• _TASK DESCRIPTION_
Check which lines in the records hold "sees" and report how many there are, with no other text.

• _DATA SUPPLIED_
(** The keys the TTL sweep collects before it removes any of them. *)
Definition expired_keys (n : t) (now : Z) : list string :=
  keys (filter (fun kv => kv.2 <= now) (ttl n)).

Definition _evict (n : t) (now : Z) : res t :=
  if (eviction_policy n =? "LRU")%string then
    key_to_evict ← py_min_key (access_times n);
    OK (invalidate n key_to_evict)
  else if (eviction_policy n =? "LFU")%string then
    key_to_evict ← py_min_key (access_counts n);
    OK (invalidate n key_to_evict)
  else if (eviction_policy n =? "TTL")%string then
    OK (fold_left invalidate (expired_keys n now) n)
  else OK n.

Definition get (n : t) (now : Z) (key : string) : res (t * option string) :=
  match dict_get (cache n) key with
  | Some value =>
      let expired :=
        if (eviction_policy n =? "TTL")%string then
          match dict_get (ttl n) key with
          | Some expiry => now >? expiry
          | None => false
          end
        else false in
      if expired then OK (invalidate n key, None)
      else if (eviction_policy n =? "LRU")%string then
        OK (with_access_times n (dict_set key now (access_times n)), Some value)
      else if (eviction_policy n =? "LFU")%string then
        match dict_get (access_counts n) key with
        | Some c =>
            OK (with_access_counts n (dict_set key (c + 1) (access_counts n)),
                Some value)
        | None => Raise KeyError
        end
      else OK (n, Some value)
  | None => OK (n, None)
  end.

Definition store (n : t) (now : Z) (key value : string) (ttl_arg : option Z) : t :=
  let n1 := with_cache n (dict_set key value (cache n)) in
  if (eviction_policy n =? "LRU")%string then
    with_access_times n1 (dict_set key now (access_times n1))
  else if (eviction_policy n =? "LFU")%string then
    with_access_counts n1 (dict_set key 1 (access_counts n1))
  else if (eviction_policy n =? "TTL")%string then
    match ttl_arg with
    | Some d => with_ttl n1 (dict_set key (now + d) (ttl n1))
    | None => n1
    end
  else n1.

Definition set (n : t) (now : Z) (key value : string) (ttl_arg : option Z) : res t :=
  n1 ← (if len n >=? max_size n then _evict n now else OK n);
  OK (store n1 now key value ttl_arg).

(** A call of the public interface, with the clock reading it sees. *)
Inductive call : Type :=
  | CallGet (now : Z) (key : string)
  | CallSet (now : Z) (key value : string) (ttl_arg : option Z)
  | CallInvalidate (key : string).

Definition step (n : t) (c : call) : res t :=
  match c with
  | CallGet now key => fst <$> get n now key
  | CallSet now key value ttl_arg => set n now key value ttl_arg
  | CallInvalidate key => OK (invalidate n key)
  end.

(** A call that raises leaves the shard as it was (every [raise] above
    precedes the first mutation), so a run stops at the first one. *)
Fixpoint run (n : t) (cs : list call) : res t :=
  match cs with
  | [] => OK n
  | c :: cs' => n' ← step n c; run n' cs'
  end.

(** The states a shard goes through: built by [__init__], then moved by
    calls that return. *)
Inductive reachable : t -> Prop :=
  | reach_init id policy size : reachable (__init__ id policy size)
  | reach_step n c n' : reachable n -> step n c = OK n' -> reachable n'.

End CacheNode.

(** ** The object store

    A reference names one shard object; every holder of the reference
    sees the mutations made through any other. *)

Definition ref : Type := nat.
Definition heap : Type := ref -> CacheNode.t.

(** ** DistributedCache: the ring and the routing facade *)

Module DistributedCache.

Record t : Type := Build {
  nodes : list ref;
  node_map : gmap Z ref
}.

(** [int(hashlib.sha256(key.encode()).hexdigest(), 16)] *)
Definition _hash (key : string) : Z := Sha256.sha256_int key.

(** [str(i)] *)
Definition str (i : nat) : string :=
  DecimalString.NilEmpty.string_of_uint (Nat.to_uint i).

(** [f"{node.node_id}_{i}"] *)
Definition vnode_name (id : string) (i : nat) : string :=
  id +:+ "_" +:+ str i.

(** The body of the inner loop: [node_map[hash_key] = node]. *)
Definition add_vnode (h : heap) (node : ref) (m : gmap Z ref) (i : nat)
  : gmap Z ref :=
  <[_hash (vnode_name (CacheNode.node_id (h node)) i) := node]> m.

Definition add_node (h : heap) (m : gmap Z ref) (node : ref) : gmap Z ref :=
  fold_left (add_vnode h node) (seq 0 3) m.

Definition _create_node_map (h : heap) (nodes : list ref) : gmap Z ref :=
  fold_left (add_node h) nodes ∅.

Definition __init__ (h : heap) (nodes : list ref) : t :=
  Build nodes (_create_node_map h nodes).

(** [sorted(self.node_map.keys())] *)
Definition sorted_keys (dc : t) : list Z :=
  merge_sort Z.le (map_to_list (node_map dc)).*1.

(** [self.node_map[node_key]] *)
Definition node_at (dc : t) (node_key : Z) : res ref :=
  match node_map dc !! node_key with
  | Some node => OK node
  | None => Raise KeyError
  end.

Definition _get_node (dc : t) (key : string) : res ref :=
  let hash_key := _hash key in
  match List.find (fun node_key => bool_decide (hash_key <= node_key))
                  (sorted_keys dc) with
  | Some node_key => node_at dc node_key
  | None =>
      match sorted_keys dc with
      | first :: _ => node_at dc first
      | [] => Raise IndexError
      end
  end.

Definition get (dc : t) (h : heap) (now : Z) (key : string)
  : res (heap * option string) :=
  node ← _get_node dc key;
  r ← CacheNode.get (h node) now key;
  OK (<[node := r.1]> h, r.2).

Definition set (dc : t) (h : heap) (now : Z) (key value : string)
    (ttl_arg : option Z) : res heap :=
  node ← _get_node dc key;
  n ← CacheNode.set (h node) now key value ttl_arg;
  OK (<[node := n]> h).

Definition invalidate (dc : t) (h : heap) (key : string) : res heap :=
  node ← _get_node dc key;
  OK (<[node := CacheNode.invalidate (h node) key]> h).

End DistributedCache.

(** ** PubSubSystem: the invalidation bus *)

Module PubSubSystem.

Record t : Type := Build { subscribers : gmap string (list ref) }.

Definition __init__ : t := Build ∅.

Definition subscribe (ps : t) (channel : string) (node : ref) : t :=
  let subs :=
    match subscribers ps !! channel with
    | Some l => subscribers ps
    | None => <[channel := []]> (subscribers ps)
    end in
  Build (alter (fun l => (l ++ [node])%list) channel subs).

(** The loop of [publish].  Next to the heap it returns the calls
    [node.invalidate(message)] it made, oldest first: invalidation is
    idempotent, so the heap alone cannot tell one call from two. *)
Fixpoint notify (subs : list ref) (message : string) (h : heap)
  : heap * list (ref * string) :=
  match subs with
  | [] => (h, [])
  | node :: rest =>
      let r := notify rest message
                 (<[node := CacheNode.invalidate (h node) message]> h) in
      (r.1, (node, message) :: r.2)
  end.

Definition publish (ps : t) (h : heap) (channel message : string)
  : heap * list (ref * string) :=
  match subscribers ps !! channel with
  | Some subs => notify subs message h
  | None => (h, [])
  end.

End PubSubSystem.

(** * Vocabulary of the statements *)

(** ** Shards *)

(** What every reachable shard satisfies, whatever its policy and
    capacity: keys are unique, metadata never outlives its entry, the
    policy's own map covers every entry, the other maps stay empty. *)
Record wf (n : CacheNode.t) : Prop := Wf {
  wf_cache : NoDup (keys (CacheNode.cache n));
  wf_times_nodup : NoDup (keys (CacheNode.access_times n));
  wf_counts_nodup : NoDup (keys (CacheNode.access_counts n));
  wf_ttl_nodup : NoDup (keys (CacheNode.ttl n));
  wf_times : keys (CacheNode.access_times n) ⊆ keys (CacheNode.cache n);
  wf_counts : keys (CacheNode.access_counts n) ⊆ keys (CacheNode.cache n);
  wf_ttl : keys (CacheNode.ttl n) ⊆ keys (CacheNode.cache n);
  wf_lru : CacheNode.eviction_policy n = "LRU" ->
           keys (CacheNode.cache n) ⊆ keys (CacheNode.access_times n);
  wf_lfu : CacheNode.eviction_policy n = "LFU" ->
           keys (CacheNode.cache n) ⊆ keys (CacheNode.access_counts n);
  wf_not_lru : CacheNode.eviction_policy n <> "LRU" -> CacheNode.access_times n = [];
  wf_not_lfu : CacheNode.eviction_policy n <> "LFU" -> CacheNode.access_counts n = [];
  wf_not_ttl : CacheNode.eviction_policy n <> "TTL" -> CacheNode.ttl n = []
}.

(** The branch [_evict], [get] and [set] take. *)
Inductive policy_case (p : string) : Prop :=
  | IsLRU : p = "LRU" -> policy_case p
  | IsLFU : p = "LFU" -> policy_case p
  | IsTTL : p = "TTL" -> policy_case p
  | IsOther : p <> "LRU" -> p <> "LFU" -> p <> "TTL" -> policy_case p.

(** The two policies that evict by a per-key counter or timestamp. *)
Definition counting (n : CacheNode.t) : Prop :=
  CacheNode.eviction_policy n = "LRU" \/ CacheNode.eviction_policy n = "LFU".

(** The test of the sweep in [_evict]: [expiry <= current_time]. *)
Definition is_expired (n : CacheNode.t) (now : Z) (k : string) : bool :=
  match dict_get (CacheNode.ttl n) k with
  | Some expiry => bool_decide (expiry <= now)
  | None => false
  end.

(** The sequence of the LRU scenario, with the clock readings of its calls. *)
Definition lru_scenario (t1 t2 t3 t4 : Z) : list CacheNode.call :=
  [CacheNode.CallSet t1 "A" "1" None; CacheNode.CallSet t2 "B" "2" None;
   CacheNode.CallGet t3 "A"; CacheNode.CallSet t4 "C" "3" None].

(** A TTL shard of capacity 2, full at time 10 with two live entries. *)
Definition ttl_full : CacheNode.t :=
  CacheNode.Build "node1" 2 [("a", "x"); ("b", "y")] "TTL" [] [] [("a", 60)].

(** A full LRU shard of capacity 2: set(A,1) at time 1, set(B,2) at time 2. *)
Definition lru_full : CacheNode.t :=
  CacheNode.Build "node2" 2 [("A", "1"); ("B", "2")] "LRU"
                  [("A", 1); ("B", 2)] [] [].

(** The TTL shard after set("driver_1", "available", ttl=5) at time 100. *)
Definition ttl_entry : CacheNode.t :=
  CacheNode.Build "node1" 10 [("driver_1", "available")] "TTL" [] []
                  [("driver_1", 105)].

(** The test of [get] on a TTL shard: [time.time() > self.ttl[key]]. *)
Definition lapsed (n : CacheNode.t) (now : Z) (k : string) : bool :=
  if String.eqb (CacheNode.eviction_policy n) "TTL" then
    match dict_get (CacheNode.ttl n) k with
    | Some expiry => now >? expiry
    | None => false
    end
  else false.

(** A full LFU shard of capacity 2: set(A,1), set(B,2), then get(A) twice. *)
Definition lfu_full : CacheNode.t :=
  CacheNode.Build "node3" 2 [("A", "1"); ("B", "2")] "LFU" []
                  [("A", 3); ("B", 1)] [].

(** ** The digest *)

Definition word (x : Z) : Prop := 0 <= x < 2 ^ 32.

Definition words (s : Sha256.state) : Prop :=
  word (Sha256.ha s) /\ word (Sha256.hb s) /\ word (Sha256.hc s)
  /\ word (Sha256.hd s) /\ word (Sha256.he s) /\ word (Sha256.hf s)
  /\ word (Sha256.hg s) /\ word (Sha256.hh s).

• _REPLY_
2